* [PROBLEM TO SOLVE]:
Retype the entries exactly. Include every line.

Start of DATA

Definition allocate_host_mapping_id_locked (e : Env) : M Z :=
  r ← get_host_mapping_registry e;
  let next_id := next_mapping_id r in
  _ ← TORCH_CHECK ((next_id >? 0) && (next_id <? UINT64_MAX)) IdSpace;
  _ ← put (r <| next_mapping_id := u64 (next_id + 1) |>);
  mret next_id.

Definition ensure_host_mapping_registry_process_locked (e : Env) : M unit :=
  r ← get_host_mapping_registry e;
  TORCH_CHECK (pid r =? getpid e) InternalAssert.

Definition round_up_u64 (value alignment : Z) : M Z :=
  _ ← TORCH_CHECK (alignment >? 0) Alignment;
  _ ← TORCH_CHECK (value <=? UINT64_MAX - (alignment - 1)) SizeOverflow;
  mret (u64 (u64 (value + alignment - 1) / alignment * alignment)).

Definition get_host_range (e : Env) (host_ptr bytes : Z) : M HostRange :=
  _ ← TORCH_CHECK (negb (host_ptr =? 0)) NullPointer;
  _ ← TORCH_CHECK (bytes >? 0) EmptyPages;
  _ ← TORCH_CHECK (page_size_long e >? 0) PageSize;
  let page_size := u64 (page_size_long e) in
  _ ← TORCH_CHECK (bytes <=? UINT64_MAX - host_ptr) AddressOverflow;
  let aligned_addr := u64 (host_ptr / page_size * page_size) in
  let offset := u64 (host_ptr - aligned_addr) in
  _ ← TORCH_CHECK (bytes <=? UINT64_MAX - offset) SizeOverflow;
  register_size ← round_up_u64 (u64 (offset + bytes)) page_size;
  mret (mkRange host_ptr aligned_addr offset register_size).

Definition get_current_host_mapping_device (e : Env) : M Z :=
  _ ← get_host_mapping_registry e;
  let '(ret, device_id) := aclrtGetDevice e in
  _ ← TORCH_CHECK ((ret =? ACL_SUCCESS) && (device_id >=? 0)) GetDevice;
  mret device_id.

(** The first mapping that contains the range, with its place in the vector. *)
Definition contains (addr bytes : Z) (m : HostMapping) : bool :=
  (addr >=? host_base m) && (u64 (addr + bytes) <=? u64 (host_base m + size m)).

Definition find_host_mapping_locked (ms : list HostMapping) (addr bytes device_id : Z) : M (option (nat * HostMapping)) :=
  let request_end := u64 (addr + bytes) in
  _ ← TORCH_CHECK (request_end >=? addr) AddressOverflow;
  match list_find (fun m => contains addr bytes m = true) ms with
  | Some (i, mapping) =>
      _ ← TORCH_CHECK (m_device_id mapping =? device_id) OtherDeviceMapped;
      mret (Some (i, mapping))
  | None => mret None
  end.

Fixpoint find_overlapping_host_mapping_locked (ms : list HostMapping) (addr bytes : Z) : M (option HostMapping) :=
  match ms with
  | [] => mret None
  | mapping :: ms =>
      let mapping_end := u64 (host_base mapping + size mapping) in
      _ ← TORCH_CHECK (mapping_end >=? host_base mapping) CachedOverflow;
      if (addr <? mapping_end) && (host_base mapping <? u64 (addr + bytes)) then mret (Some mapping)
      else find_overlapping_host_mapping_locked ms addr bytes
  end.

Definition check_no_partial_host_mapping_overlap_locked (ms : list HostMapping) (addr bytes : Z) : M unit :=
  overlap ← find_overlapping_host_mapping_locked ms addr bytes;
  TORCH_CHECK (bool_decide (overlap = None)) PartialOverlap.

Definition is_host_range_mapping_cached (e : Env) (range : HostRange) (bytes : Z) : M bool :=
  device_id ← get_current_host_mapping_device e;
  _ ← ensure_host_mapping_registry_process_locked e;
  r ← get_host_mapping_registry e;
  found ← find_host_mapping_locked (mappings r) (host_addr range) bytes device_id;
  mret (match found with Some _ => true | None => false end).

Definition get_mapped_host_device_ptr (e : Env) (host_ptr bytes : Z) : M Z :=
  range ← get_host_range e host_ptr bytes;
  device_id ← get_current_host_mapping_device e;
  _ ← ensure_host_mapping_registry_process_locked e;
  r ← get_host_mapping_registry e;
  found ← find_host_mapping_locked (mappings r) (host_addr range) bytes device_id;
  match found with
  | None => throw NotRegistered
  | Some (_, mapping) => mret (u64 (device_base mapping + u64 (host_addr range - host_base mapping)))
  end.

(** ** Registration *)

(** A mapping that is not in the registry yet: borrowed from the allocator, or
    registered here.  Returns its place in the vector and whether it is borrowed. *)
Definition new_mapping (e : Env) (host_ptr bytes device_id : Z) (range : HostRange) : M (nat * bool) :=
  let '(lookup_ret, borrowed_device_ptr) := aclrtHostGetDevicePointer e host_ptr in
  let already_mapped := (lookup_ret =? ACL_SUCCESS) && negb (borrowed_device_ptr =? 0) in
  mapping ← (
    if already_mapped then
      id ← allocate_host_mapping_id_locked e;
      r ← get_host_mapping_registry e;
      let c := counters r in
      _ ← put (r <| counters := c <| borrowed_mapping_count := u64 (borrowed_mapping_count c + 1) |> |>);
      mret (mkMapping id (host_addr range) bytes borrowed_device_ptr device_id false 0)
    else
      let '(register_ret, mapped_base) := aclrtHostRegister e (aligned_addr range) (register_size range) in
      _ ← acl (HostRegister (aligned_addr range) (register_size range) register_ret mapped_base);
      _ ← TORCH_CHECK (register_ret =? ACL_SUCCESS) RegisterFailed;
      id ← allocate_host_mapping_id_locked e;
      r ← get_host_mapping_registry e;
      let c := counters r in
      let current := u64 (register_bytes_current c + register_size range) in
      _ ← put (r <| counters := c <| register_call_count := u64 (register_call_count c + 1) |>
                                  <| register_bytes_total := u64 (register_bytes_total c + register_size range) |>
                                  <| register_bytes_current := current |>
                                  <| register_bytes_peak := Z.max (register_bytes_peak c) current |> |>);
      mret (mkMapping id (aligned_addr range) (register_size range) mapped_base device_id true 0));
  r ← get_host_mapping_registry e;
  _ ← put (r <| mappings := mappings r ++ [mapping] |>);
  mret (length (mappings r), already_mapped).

End of DATA

* [RESULT]:
Definition allocate_host_mapping_id_locked (e : Env) : M Z :=
  r ← get_host_mapping_registry e;
  let next_id := next_mapping_id r in
  _ ← TORCH_CHECK ((next_id >? 0) && (next_id <? UINT64_MAX)) IdSpace;
  _ ← put (r <| next_mapping_id := u64 (next_id + 1) |>);
  mret next_id.

Definition ensure_host_mapping_registry_process_locked (e : Env) : M unit :=
  r ← get_host_mapping_registry e;
  TORCH_CHECK (pid r =? getpid e) InternalAssert.

Definition round_up_u64 (value alignment : Z) : M Z :=
  _ ← TORCH_CHECK (alignment >? 0) Alignment;
  _ ← TORCH_CHECK (value <=? UINT64_MAX - (alignment - 1)) SizeOverflow;
  mret (u64 (u64 (value + alignment - 1) / alignment * alignment)).

Definition get_host_range (e : Env) (host_ptr bytes : Z) : M HostRange :=
  _ ← TORCH_CHECK (negb (host_ptr =? 0)) NullPointer;
  _ ← TORCH_CHECK (bytes >? 0) EmptyPages;
  _ ← TORCH_CHECK (page_size_long e >? 0) PageSize;
  let page_size := u64 (page_size_long e) in
  _ ← TORCH_CHECK (bytes <=? UINT64_MAX - host_ptr) AddressOverflow;
  let aligned_addr := u64 (host_ptr / page_size * page_size) in
  let offset := u64 (host_ptr - aligned_addr) in
  _ ← TORCH_CHECK (bytes <=? UINT64_MAX - offset) SizeOverflow;
  register_size ← round_up_u64 (u64 (offset + bytes)) page_size;
  mret (mkRange host_ptr aligned_addr offset register_size).

Definition get_current_host_mapping_device (e : Env) : M Z :=
  _ ← get_host_mapping_registry e;
  let '(ret, device_id) := aclrtGetDevice e in
  _ ← TORCH_CHECK ((ret =? ACL_SUCCESS) && (device_id >=? 0)) GetDevice;
  mret device_id.

(** The first mapping that contains the range, with its place in the vector. *)
Definition contains (addr bytes : Z) (m : HostMapping) : bool :=
  (addr >=? host_base m) && (u64 (addr + bytes) <=? u64 (host_base m + size m)).

Definition find_host_mapping_locked (ms : list HostMapping) (addr bytes device_id : Z) : M (option (nat * HostMapping)) :=
  let request_end := u64 (addr + bytes) in
  _ ← TORCH_CHECK (request_end >=? addr) AddressOverflow;
  match list_find (fun m => contains addr bytes m = true) ms with
  | Some (i, mapping) =>
      _ ← TORCH_CHECK (m_device_id mapping =? device_id) OtherDeviceMapped;
      mret (Some (i, mapping))
  | None => mret None
  end.

Fixpoint find_overlapping_host_mapping_locked (ms : list HostMapping) (addr bytes : Z) : M (option HostMapping) :=
  match ms with
  | [] => mret None
  | mapping :: ms =>
      let mapping_end := u64 (host_base mapping + size mapping) in
      _ ← TORCH_CHECK (mapping_end >=? host_base mapping) CachedOverflow;
      if (addr <? mapping_end) && (host_base mapping <? u64 (addr + bytes)) then mret (Some mapping)
      else find_overlapping_host_mapping_locked ms addr bytes
  end.

Definition check_no_partial_host_mapping_overlap_locked (ms : list HostMapping) (addr bytes : Z) : M unit :=
  overlap ← find_overlapping_host_mapping_locked ms addr bytes;
  TORCH_CHECK (bool_decide (overlap = None)) PartialOverlap.

Definition is_host_range_mapping_cached (e : Env) (range : HostRange) (bytes : Z) : M bool :=
  device_id ← get_current_host_mapping_device e;
  _ ← ensure_host_mapping_registry_process_locked e;
  r ← get_host_mapping_registry e;
  found ← find_host_mapping_locked (mappings r) (host_addr range) bytes device_id;
  mret (match found with Some _ => true | None => false end).

Definition get_mapped_host_device_ptr (e : Env) (host_ptr bytes : Z) : M Z :=
  range ← get_host_range e host_ptr bytes;
  device_id ← get_current_host_mapping_device e;
  _ ← ensure_host_mapping_registry_process_locked e;
  r ← get_host_mapping_registry e;
  found ← find_host_mapping_locked (mappings r) (host_addr range) bytes device_id;
  match found with
  | None => throw NotRegistered
  | Some (_, mapping) => mret (u64 (device_base mapping + u64 (host_addr range - host_base mapping)))
  end.

(** ** Registration *)

(** A mapping that is not in the registry yet: borrowed from the allocator, or
    registered here.  Returns its place in the vector and whether it is borrowed. *)
Definition new_mapping (e : Env) (host_ptr bytes device_id : Z) (range : HostRange) : M (nat * bool) :=
  let '(lookup_ret, borrowed_device_ptr) := aclrtHostGetDevicePointer e host_ptr in
  let already_mapped := (lookup_ret =? ACL_SUCCESS) && negb (borrowed_device_ptr =? 0) in
  mapping ← (
    if already_mapped then
      id ← allocate_host_mapping_id_locked e;
      r ← get_host_mapping_registry e;
      let c := counters r in
      _ ← put (r <| counters := c <| borrowed_mapping_count := u64 (borrowed_mapping_count c + 1) |> |>);
      mret (mkMapping id (host_addr range) bytes borrowed_device_ptr device_id false 0)
    else
      let '(register_ret, mapped_base) := aclrtHostRegister e (aligned_addr range) (register_size range) in
      _ ← acl (HostRegister (aligned_addr range) (register_size range) register_ret mapped_base);
      _ ← TORCH_CHECK (register_ret =? ACL_SUCCESS) RegisterFailed;
      id ← allocate_host_mapping_id_locked e;
      r ← get_host_mapping_registry e;
      let c := counters r in
      let current := u64 (register_bytes_current c + register_size range) in
      _ ← put (r <| counters := c <| register_call_count := u64 (register_call_count c + 1) |>
                                  <| register_bytes_total := u64 (register_bytes_total c + register_size range) |>
                                  <| register_bytes_current := current |>
                                  <| register_bytes_peak := Z.max (register_bytes_peak c) current |> |>);
      mret (mkMapping id (aligned_addr range) (register_size range) mapped_base device_id true 0));
  r ← get_host_mapping_registry e;
  _ ← put (r <| mappings := mappings r ++ [mapping] |>);
  mret (length (mappings r), already_mapped).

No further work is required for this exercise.